A final absurdity in the argument is May’s claim that, basically, because legislation has not solved many problems of inequality, this is grounds for abandoning it:
You can’t make people’s lives better by simply passing a law saying that they should be made better. That was as ridiculous as it was simplistic and that is why I am announcing today that we are scrapping the socio-economic duty for good.
The breathtaking stupidity of this line of reasoning can be exemplified by inserting any substitute, e.g.: “You can’t [prevent sexual harassment] by simply passing a law saying that [sexual harassment should not happen]. That was as ridiculous as it was simplistic and that is why I am announcing today that we are scrapping [laws against sexual harrassment] for good.”

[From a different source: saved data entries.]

(** * pycircstat2: circular distributions (src/pycircstat2/distribution.py)

    A shallow embedding of the per-distribution [_argcheck], [_pdf] and
    [_cdf] methods and of the module-level helper functions.

    Conventions of the embedding.
    - Floating-point numbers are read as real numbers ([R]); [np.cos],
      [np.sin], [np.exp], [np.cosh], [np.sinh] and [np.pi] are the
      functions and the constant of the Standard Library.
    - One-dimensional arrays are lists of reals.
    - The numerical primitives imported from scipy ([i0], [i1], [gamma],
      [quad], [quad_vec], [root]) are an interface, class [Scipy]; the
      development holds for every implementation of it. *)

From Stdlib Require Import Reals Lra Lia List Bool.
Import ListNotations.
Open Scope R_scope.

(** ** Python values and numpy helpers *)

(** What a method can hand back: a float, an array, or a 2-tuple. *)
Inductive pyobj : Type :=
| PyFloat (v : R)
| PyArray (a : list R)
| PyTuple (fst_item snd_item : pyobj).

(** Chained comparisons [a <= b], [a < b] as booleans. *)
Definition Rleb (a b : R) : bool := if Rle_dec a b then true else false.
Definition Rltb (a b : R) : bool := if Rlt_dec a b then true else false.

(** [np.isclose(a, b)] with its default tolerances. *)
Definition rtol : R := 1e-5.
Definition atol : R := 1e-8.
Definition isclose (a b : R) : bool :=
  Rleb (Rabs (a - b)) (atol + rtol * Rabs b).

(** [range(a, b)]. *)
Definition range (a b : nat) : list nat := seq a (b - a).

(** [np.sum(l, 0)] of a list of scalars. *)
Definition np_sum (l : list R) : R := fold_left Rplus l 0.

(** [np.zeros_like(x)]. *)
Definition zeros_like (x : list R) : list R := map (fun _ => 0) x.

(** Float power [b ** e] for a base [b >= 0]: [0 ** e] is [0] for a
    positive exponent and [1] for a zero exponent. *)
Definition np_power (b e : R) : R :=
  if Req_dec_T b 0 then (if Req_dec_T e 0 then 1 else 0) else Rpower b e.

(** Element-wise binary operation on two arrays of the same shape. *)
Fixpoint zip_with (f : R -> R -> R) (a b : list R) : list R :=
  match a, b with
  | u :: a', v :: b' => f u v :: zip_with f a' b'
  | _, _ => []
  end.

So, encapsulated neatly in a single speech, is the deep conundrum and intellectual hodgepodge of the Conservative Party’s claim to be championing equality. On the one hand there is the old Conservative claim that socioeconomic inequality is natural and reflects fairly the efforts one has made to better oneself, state attempts to correct them are totalising, de-individualising, box-ticking, and part of ‘pointless political correctness and social engineering’. On the other, the ‘progressive’ Tories show deep concern for the plight of the disadvantaged, are delighted by the Race Relations Act, the Equal Pay Act and the Disability Discrimination act, are saddened that gender and race-based forms of equality have not been achieved and determined to make government more transparent as a result to challenge this. The Tories have reached new levels of hypocrisy and intellectual schizophrenia in this latest attempt to square their basic belief in inequality with the progressive consensus. The result of this attempt to exclude socioeconomic inequality from the debate about equality of opportunity is as unrealistic as it is logically, ethically and practically bankrupt.